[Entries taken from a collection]
* * * * * * * * *

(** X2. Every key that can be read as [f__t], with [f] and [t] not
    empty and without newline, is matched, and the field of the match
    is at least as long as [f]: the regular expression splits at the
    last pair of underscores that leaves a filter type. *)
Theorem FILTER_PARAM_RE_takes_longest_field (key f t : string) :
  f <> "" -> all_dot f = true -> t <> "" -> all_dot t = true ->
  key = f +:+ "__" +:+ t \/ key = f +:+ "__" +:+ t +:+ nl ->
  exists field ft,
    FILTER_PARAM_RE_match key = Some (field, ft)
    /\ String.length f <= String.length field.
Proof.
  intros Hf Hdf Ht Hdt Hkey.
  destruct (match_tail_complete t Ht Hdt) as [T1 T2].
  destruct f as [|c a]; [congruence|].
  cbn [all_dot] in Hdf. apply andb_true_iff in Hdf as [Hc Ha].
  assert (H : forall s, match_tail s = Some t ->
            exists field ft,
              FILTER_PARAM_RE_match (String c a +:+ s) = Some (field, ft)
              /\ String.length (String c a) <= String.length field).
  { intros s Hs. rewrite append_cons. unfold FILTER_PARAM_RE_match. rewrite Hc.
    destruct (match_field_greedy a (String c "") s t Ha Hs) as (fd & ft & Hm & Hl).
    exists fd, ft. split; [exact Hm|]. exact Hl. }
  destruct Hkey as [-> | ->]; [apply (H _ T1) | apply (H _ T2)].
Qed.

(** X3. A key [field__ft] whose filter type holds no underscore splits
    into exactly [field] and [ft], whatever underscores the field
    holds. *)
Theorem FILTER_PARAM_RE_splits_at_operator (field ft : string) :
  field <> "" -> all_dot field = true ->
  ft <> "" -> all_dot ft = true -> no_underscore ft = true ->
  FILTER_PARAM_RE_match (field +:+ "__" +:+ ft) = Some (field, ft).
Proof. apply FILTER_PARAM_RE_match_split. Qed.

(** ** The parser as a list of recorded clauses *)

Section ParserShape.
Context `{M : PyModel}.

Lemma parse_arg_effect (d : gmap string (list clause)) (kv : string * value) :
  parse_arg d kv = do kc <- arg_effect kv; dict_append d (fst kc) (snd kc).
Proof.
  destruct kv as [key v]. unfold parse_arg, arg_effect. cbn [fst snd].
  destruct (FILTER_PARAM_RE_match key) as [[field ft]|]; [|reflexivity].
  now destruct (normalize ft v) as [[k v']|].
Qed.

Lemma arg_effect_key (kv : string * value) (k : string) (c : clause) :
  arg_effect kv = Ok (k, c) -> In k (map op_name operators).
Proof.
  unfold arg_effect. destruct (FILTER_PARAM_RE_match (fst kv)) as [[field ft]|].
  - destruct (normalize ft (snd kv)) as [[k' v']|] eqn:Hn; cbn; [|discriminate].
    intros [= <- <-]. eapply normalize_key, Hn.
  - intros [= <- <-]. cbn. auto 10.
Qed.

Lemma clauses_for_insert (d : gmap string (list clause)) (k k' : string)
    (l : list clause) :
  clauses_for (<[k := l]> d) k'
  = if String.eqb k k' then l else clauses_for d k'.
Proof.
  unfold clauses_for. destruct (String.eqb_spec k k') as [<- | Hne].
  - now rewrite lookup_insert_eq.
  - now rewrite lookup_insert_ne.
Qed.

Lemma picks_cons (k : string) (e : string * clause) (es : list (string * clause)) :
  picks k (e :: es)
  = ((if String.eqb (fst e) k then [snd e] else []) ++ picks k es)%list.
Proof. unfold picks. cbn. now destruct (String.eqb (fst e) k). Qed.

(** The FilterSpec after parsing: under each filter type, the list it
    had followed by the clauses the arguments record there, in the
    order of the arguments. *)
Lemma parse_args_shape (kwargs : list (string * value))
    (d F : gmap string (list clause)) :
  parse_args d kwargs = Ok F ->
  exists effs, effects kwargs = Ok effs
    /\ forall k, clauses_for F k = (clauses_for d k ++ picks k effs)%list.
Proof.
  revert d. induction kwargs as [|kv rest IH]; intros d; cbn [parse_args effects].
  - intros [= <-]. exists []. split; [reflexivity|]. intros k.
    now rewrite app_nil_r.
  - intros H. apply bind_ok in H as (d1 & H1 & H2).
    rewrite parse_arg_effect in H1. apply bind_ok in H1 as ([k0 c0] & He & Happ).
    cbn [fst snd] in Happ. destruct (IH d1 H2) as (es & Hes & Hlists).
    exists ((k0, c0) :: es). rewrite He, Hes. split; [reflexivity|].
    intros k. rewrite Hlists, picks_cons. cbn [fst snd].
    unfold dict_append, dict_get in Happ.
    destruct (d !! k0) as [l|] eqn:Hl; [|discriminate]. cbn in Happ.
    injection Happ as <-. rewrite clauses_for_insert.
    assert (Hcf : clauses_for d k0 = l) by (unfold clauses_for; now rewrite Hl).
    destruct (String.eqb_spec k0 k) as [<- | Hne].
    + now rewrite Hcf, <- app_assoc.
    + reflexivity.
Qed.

* * * * * * * * *

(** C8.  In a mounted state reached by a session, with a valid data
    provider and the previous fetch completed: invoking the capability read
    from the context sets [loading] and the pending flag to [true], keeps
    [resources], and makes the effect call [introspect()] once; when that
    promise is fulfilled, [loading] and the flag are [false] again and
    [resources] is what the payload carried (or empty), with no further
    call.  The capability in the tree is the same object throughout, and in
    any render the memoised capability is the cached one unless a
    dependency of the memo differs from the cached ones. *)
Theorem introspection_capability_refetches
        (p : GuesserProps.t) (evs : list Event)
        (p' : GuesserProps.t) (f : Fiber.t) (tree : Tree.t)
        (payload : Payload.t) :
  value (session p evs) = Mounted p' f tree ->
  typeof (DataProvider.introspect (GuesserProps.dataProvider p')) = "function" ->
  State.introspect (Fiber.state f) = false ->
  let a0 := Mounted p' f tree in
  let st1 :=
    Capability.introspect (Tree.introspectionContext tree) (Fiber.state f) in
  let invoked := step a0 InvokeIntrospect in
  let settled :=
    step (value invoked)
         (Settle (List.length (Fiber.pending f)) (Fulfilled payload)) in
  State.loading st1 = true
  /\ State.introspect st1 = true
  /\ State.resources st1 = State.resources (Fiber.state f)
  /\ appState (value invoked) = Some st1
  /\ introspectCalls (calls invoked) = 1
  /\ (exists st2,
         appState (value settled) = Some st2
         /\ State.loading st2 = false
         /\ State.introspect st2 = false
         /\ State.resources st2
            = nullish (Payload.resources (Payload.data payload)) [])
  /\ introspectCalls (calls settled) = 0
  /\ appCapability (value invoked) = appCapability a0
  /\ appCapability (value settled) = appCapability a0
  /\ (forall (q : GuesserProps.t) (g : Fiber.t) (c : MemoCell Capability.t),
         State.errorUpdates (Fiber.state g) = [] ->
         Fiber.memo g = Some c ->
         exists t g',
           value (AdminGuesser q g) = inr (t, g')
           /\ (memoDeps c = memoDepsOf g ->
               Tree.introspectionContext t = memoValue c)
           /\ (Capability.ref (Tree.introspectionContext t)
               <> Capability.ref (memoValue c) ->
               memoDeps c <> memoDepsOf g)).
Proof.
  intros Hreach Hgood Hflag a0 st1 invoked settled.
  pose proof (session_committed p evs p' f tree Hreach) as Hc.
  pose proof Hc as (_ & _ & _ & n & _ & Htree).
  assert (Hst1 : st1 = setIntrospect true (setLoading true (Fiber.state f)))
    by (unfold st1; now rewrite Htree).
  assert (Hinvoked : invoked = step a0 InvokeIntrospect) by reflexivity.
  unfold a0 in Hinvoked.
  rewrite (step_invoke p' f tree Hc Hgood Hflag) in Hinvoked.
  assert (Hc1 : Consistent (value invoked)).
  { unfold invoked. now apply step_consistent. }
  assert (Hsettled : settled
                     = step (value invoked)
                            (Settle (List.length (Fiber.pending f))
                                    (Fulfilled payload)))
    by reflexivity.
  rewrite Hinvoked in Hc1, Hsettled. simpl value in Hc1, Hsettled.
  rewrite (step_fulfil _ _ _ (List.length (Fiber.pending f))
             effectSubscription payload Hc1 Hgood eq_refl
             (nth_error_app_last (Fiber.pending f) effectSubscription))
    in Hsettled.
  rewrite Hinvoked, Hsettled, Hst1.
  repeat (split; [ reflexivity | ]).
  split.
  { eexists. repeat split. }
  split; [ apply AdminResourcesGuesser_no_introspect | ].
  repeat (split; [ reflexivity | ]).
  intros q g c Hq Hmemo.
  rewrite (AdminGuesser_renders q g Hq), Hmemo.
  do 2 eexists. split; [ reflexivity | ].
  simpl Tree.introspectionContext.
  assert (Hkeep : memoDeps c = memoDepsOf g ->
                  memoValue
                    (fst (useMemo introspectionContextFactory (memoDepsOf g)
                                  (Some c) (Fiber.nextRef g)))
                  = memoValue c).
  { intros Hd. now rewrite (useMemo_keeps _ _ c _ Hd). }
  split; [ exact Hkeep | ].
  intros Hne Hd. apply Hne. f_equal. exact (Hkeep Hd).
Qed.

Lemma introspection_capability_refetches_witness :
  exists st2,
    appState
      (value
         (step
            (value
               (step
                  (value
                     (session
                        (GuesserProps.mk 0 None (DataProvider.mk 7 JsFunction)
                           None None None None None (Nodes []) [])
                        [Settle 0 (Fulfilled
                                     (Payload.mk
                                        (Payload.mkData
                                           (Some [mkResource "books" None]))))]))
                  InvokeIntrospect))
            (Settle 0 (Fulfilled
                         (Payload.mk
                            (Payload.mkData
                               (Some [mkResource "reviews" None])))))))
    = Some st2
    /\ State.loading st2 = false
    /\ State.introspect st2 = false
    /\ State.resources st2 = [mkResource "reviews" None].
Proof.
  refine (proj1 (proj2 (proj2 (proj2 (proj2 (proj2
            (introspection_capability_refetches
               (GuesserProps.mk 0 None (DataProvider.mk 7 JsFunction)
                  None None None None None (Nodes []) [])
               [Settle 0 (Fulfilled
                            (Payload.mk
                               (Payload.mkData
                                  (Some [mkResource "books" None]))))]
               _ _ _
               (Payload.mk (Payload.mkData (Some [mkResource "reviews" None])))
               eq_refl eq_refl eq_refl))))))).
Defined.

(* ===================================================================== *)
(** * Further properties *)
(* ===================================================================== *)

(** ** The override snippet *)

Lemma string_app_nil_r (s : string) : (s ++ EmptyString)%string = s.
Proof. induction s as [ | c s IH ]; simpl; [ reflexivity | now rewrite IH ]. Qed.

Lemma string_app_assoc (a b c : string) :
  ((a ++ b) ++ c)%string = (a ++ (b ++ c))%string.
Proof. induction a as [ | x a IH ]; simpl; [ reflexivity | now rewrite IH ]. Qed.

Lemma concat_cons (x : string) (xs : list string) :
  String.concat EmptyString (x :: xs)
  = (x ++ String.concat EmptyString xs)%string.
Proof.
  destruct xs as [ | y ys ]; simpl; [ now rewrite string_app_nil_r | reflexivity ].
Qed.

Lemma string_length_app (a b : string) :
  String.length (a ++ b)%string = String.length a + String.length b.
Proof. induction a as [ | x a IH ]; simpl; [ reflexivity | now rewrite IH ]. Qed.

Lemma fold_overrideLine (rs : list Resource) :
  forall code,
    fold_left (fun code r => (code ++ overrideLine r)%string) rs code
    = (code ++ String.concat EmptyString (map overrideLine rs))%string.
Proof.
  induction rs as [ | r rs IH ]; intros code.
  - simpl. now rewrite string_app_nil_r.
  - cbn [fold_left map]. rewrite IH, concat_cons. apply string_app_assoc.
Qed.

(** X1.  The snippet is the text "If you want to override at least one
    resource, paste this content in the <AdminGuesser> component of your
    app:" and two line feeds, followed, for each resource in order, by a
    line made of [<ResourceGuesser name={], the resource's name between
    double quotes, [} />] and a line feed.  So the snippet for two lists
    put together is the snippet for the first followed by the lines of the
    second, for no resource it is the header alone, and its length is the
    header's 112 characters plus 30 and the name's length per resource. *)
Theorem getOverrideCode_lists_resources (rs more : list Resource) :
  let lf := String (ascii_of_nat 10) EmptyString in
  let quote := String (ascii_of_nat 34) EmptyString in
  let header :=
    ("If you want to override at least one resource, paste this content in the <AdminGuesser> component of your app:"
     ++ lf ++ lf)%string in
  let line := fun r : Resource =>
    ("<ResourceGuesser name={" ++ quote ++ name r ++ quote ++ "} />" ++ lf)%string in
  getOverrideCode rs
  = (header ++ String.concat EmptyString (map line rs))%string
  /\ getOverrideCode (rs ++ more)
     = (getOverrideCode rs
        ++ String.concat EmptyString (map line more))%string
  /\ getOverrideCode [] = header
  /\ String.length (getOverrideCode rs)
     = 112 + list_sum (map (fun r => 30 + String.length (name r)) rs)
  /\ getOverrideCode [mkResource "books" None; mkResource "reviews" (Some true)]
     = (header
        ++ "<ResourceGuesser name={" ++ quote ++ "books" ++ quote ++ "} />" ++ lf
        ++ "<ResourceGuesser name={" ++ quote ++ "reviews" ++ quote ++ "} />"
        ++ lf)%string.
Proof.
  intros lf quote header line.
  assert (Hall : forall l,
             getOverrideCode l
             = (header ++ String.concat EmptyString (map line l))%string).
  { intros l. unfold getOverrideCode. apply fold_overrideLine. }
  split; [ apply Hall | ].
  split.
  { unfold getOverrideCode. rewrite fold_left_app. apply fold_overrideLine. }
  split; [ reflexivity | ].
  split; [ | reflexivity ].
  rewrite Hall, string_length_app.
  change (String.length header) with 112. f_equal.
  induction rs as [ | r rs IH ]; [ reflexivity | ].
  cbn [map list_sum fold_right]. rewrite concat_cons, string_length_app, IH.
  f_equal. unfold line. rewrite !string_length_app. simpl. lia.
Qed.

* * * * * * * * *

TASK TO CARRY OUT >>
Look above for the line with "(** X2. Every" and the line with "is at least". Retype those two lines and every line between them exactly, adding nothing.

YOUR RESPONSE >>
(** X2. Every key that can be read as [f__t], with [f] and [t] not
    empty and without newline, is matched, and the field of the match
    is at least as long as [f]: the regular expression splits at the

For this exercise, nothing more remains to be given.